Sagamore Development

Opponents of Under Armour CEO Kevin Plank’s plan to develop Port Covington say it is built on faulty numbers. They laid out their case Monday night to explain why they want the city to put the brakes on the South Baltimore development so it can be studied further.

At issue is whether the financial analysis of the Port Covington project done for the city can be trusted. That analysis, by MuniCap, of Columbia, projected the city would reap $1.7 billion in financial benefit over 41 years.

But the community organization BUILD, Baltimore United in Leadership Development, says that’s overly optimistic. And they complained that Sagamore, Plank’s development arm, paid for the study.

TischlerBise, the Bethesda firm BUILD hired to study the proposal, said the Municap analysis is simplistic and lacks detail.

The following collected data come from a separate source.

(* ===== verification/BTreeInsert.v ===== *)
(** * Insertion into a B+-tree

    [btree_insert] of a new key adds it to the list that the tree represents,
    splitting nodes on the way up as needed; a key that is present is refused
    and the tree is left alone. *)

From stdpp Require Import sorting.
From S2P Require Import Prelude BTree BTreeRep BTreeSearch BTreeNodes.
From stdpp Require Import options.

Set Default Goal Selector "!".

(** What allocation takes from the pool was not in the store. *)
Lemma used_new s s1 (used : list Z) D :
  NoDup (bs_pool s) -> (forall p, p ∈ bs_pool s -> bs_nodes s !! p = None) -> D ⊆ dom (bs_nodes s) ->
  bs_pool s = used ++ bs_pool s1 -> dom (bs_nodes s1) = dom (bs_nodes s) ∪ list_to_set used ->
  (forall o, o ∈ used -> o ∉ D) /\ NoDup (bs_pool s1) /\
  forall p, p ∈ bs_pool s1 -> bs_nodes s1 !! p = None /\ (p ∉ D) /\ (p ∉ used).
Proof.
  intros Hnd Hnew HD Ep Ed. rewrite Ep in Hnd, Hnew. apply list.NoDup_app in Hnd as (_ & Hnot & Hnd1).
  assert (Hn : forall p, p ∈ used ++ bs_pool s1 -> p ∉ dom (bs_nodes s)).
  { intros p Hp. apply not_elem_of_dom. by apply Hnew. }
  split_and!; [set_solver|done|]. intros p Hp.
  assert (Hpn : p ∉ used) by (intros Hu; by apply (Hnot p)). split_and!; [|set_solver|done].
  apply not_elem_of_dom. rewrite Ed. set_solver.
Qed.

(** A node that did not shrink. *)
Definition kept (nd nd' : gmap Z btree_node) (off : Z) : Prop :=
  forall n, nd !! off = Some n -> exists n', nd' !! off = Some n' /\ is_leaf n' = is_leaf n /\ (keyCount n <= keyCount n')%nat.

Lemma kept_filled t nd nd' off : kept nd nd' off -> filled t nd off -> filled t nd' off.
Proof.
  intros Hk (n & Hn & Hf). destruct (Hk n Hn) as (n' & Hn' & El & Hc). exists n'. split; [done|]. rewrite El.
  destruct (is_leaf n); lia.
Qed.

Lemma kept_same nd nd' off n : nd !! off = Some n -> nd' !! off = Some n -> kept nd nd' off.
Proof. intros Hn Hn' m Hm. rewrite Hm in Hn. injection Hn as ->. by exists n. Qed.

Section insert.
Context (t : btree) (Ht : params_ok t).
Context (k : key) (v : value) (Hk : length k = s_key t) (Hv : length v = s_value t).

Carson Bise, the company’s president, said the earlier analysis is flawed because it envisions just one scenario of how the land will be developed in the decades ahead. He says there should be multiple scenarios because the economy can change.

"Typically in our experience it is an optimistic scenario and when we are talking about a project of this magnitude, we’re talking about a build out that’s over quite a long period of time," Bise said.

The $5.5 billion project would include a new Under Armour headquarters as well as 7,500 residences, a hotel, businesses, offices and parks. It’s been described as a city within a city.

The project would be financed in part with $535 million in TIF bonds, TIF stands for tax increment financing. The city would sell that much in bonds and the bonds would be paid back with the property taxes the project generates, not from the city’s general fund.

Bise said the TIF money should be limited to public improvements that are absolutely necessary, like roads, water and sewer. But as it stands now, some of the money would be spent on extras, like kayak slips and a trolley circulator.

BUILD wants the City Council to hold off green lighting the development until an independent, third party can do a study.

Marc Weller, the President of Sagamore, says some of BUILD’s issues with the city’s analysis are due to a failure to simply ask about the process. Weller says city officials were thoroughly questioned about whether various parts of the city budget would be affected by the addition of a large new economic development project.